Although none of the previous allegations against him had stuck, in 2009, Armstrong said he wanted prove once and for all that he could compete without doping. At least, that was the story that Gibney was expecting to tell when he followed him on the three-week Tour de France. Armstrong said he thought another victory would somehow silence his critics, but his surprising performance actually made them dig deeper, and Gibney weaves the tale of the tightening noose around Armstrong’s legend with the suspense of a crime novel.

This documentary is not just a story of an athlete or even a glimpse into the world of cycling; the filmmaker tells his own story of being duped by Armstrong in the voiceovers. After the Oprah interview, Gibney tells Armstrong that he owes him at least an interview in explanation, which is woven with previous footage and interviews of Armstrong insisting that he never doped.

In retrospect, Armstrong doth protest too much: he certainly looks like a liar when the camera zooms in on him, though one wonders if those shots were originally framed to show his look-you-in-the-eyes honesty. The interview after Oprah is perhaps more emotional, but he still looks like he’s lying, or at least trying to win sympathy by claiming he was forced to defend his story as it grew out of proportion, as though he had gotten backed into a corner.

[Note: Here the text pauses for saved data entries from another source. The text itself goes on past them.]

(** A storefront with no FAQ page and three links on its homepage. *)
Definition plain_home_html : string :=
  "<a href='/collections/all'>Shop</a><a href='/pages/about'>About</a><a href='/cart'>Cart</a>".

Definition plain : Platform :=
  table_platform
    [("https://plain.test", mk_response 200 plain_home_html)]
    [(plain_home_html,
      NElem "[document]" []
        [NElem "a" [("href", "/collections/all")] [NText "Shop"];
         NElem "a" [("href", "/pages/about")] [NText "About"];
         NElem "a" [("href", "/cart")] [NText "Cart"]])]
    (fun _ => None) (fun _ => []) false (fun _ _ => None).

Definition plain_scraper : ShopifyScraper := mk_scraper "https://plain.test".

Lemma get_faqs_fetch_count_witness :
  length (fetched (@get_faqs plain plain_scraper)) = 16.
Proof.
  rewrite (@get_faqs_fetch_count plain plain_scraper); [vm_compute; reflexivity | vm_compute; reflexivity | vm_compute; reflexivity].
Defined.

(** A model answer with one well-formed entry and one bare string. *)
Definition llm_site : Platform :=
  table_platform [] []
    (fun _ => Some (JArr [JObj [("question", JStr "Returns?"); ("answer", JStr "30 days.")]; JStr "oops"]))
    (fun _ => []) true (fun _ _ => Some "[...]").

Lemma extract_faqs_malformed_entry_witness :
  @extract_faqs_with_llm llm_site "page text" = Ok [].
Proof.
  apply (@extract_faqs_malformed_entry llm_site "page text" "[...]"
           [JObj [("question", JStr "Returns?"); ("answer", JStr "30 days.")]; JStr "oops"]);
    [reflexivity | reflexivity | reflexivity |].
  exists (JStr "oops"). split; [right; left | reflexivity].
Defined.

(** the [<details>] heuristic removes every occurrence of the summary
    text from the answer, not only the summary itself; and the removal can
    leave the summary text behind. *)
Example faq_details_summary_removal :
  faq_from_details
    (NElem "[document]" []
       [NElem "details" [] [NElem "summary" [] [NText "Shipping"]; NElem "p" [] [NText "Shipping is free over 50."]]])
  = [("Shipping", "is free over 50.")] /\
  faq_from_details
    (NElem "[document]" [] [NElem "details" [] [NElem "summary" [] [NText "ab"]; NText "aabb"]])
  = [("ab", "ab")].
Proof. split; vm_compute; reflexivity. Qed.

(** a heading is paired with the first later sibling paragraph, also
    when another heading stands between them. *)
Example faq_heading_pairs_non_adjacent_paragraph :
  faq_from_headings
    (NElem "[document]" []
       [NElem "h3" [] [NText "Q1"]; NElem "h3" [] [NText "Q2"]; NElem "p" [] [NText "A2"]])
  = [("Q1", "A2"); ("Q2", "A2")].
Proof. vm_compute. reflexivity. Qed.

Armstrong said at one point that his comeback wasn’t about proving himself to his critics, but here his assertions aren’t even lies anymore, but sports clichés lived large.

Armstrong is not vindicated, but we can begin to see the outlines of his dark path. As Betsy Andreu, the wife of one of his former teammates, said, it wasn’t just the doping or even the lies, it was the abuse of power. Armstrong says that “ [I] like to win, but I can’t stand losing because that equals death”. One question the documentary asks repeatedly is why he bothered with the comeback. If he had simply retired, no more questions would have been asked. But several people interviewed, including former teammates and friends, suggest that he didn’t want to just win, he wanted to dominate.

Gibney does not let him dominate this documentary, though. He lets Frankie and Betsy Andreu speak of how Armstrong bullied them and how his associates and supporters did as well, including one exceptionally vicious answering machine message from a woman who worked for one of Armstrong’s sponsors. He tells the story of the massive alleged cover-up headed by Hein Verbruggen, then president of the body that governs sports cycling. Children with cancer were told that not only could they beat the disease, but like Lance, they could become better than they were, which shows an especially poignant facet of the lie. Gibney obtained the rare permission to interview the doctor who was helping Armstrong cheat by getting information from sources in antidoping labs so he could stay ahead of the curve — the doctor who continued to work with Armstrong surreptitiously even after he was convicted. Each of these sets of interviews becomes a riveting subplot of its own.

Armstrong says in one interview segment that people will “either forgive and forget and move on or they won’t.” It will be a shame if Gibney’s masterful documentary does not receive the attention it deserves because Armstrong has been forgotten but not forgiven, and the sports world long ago moved on.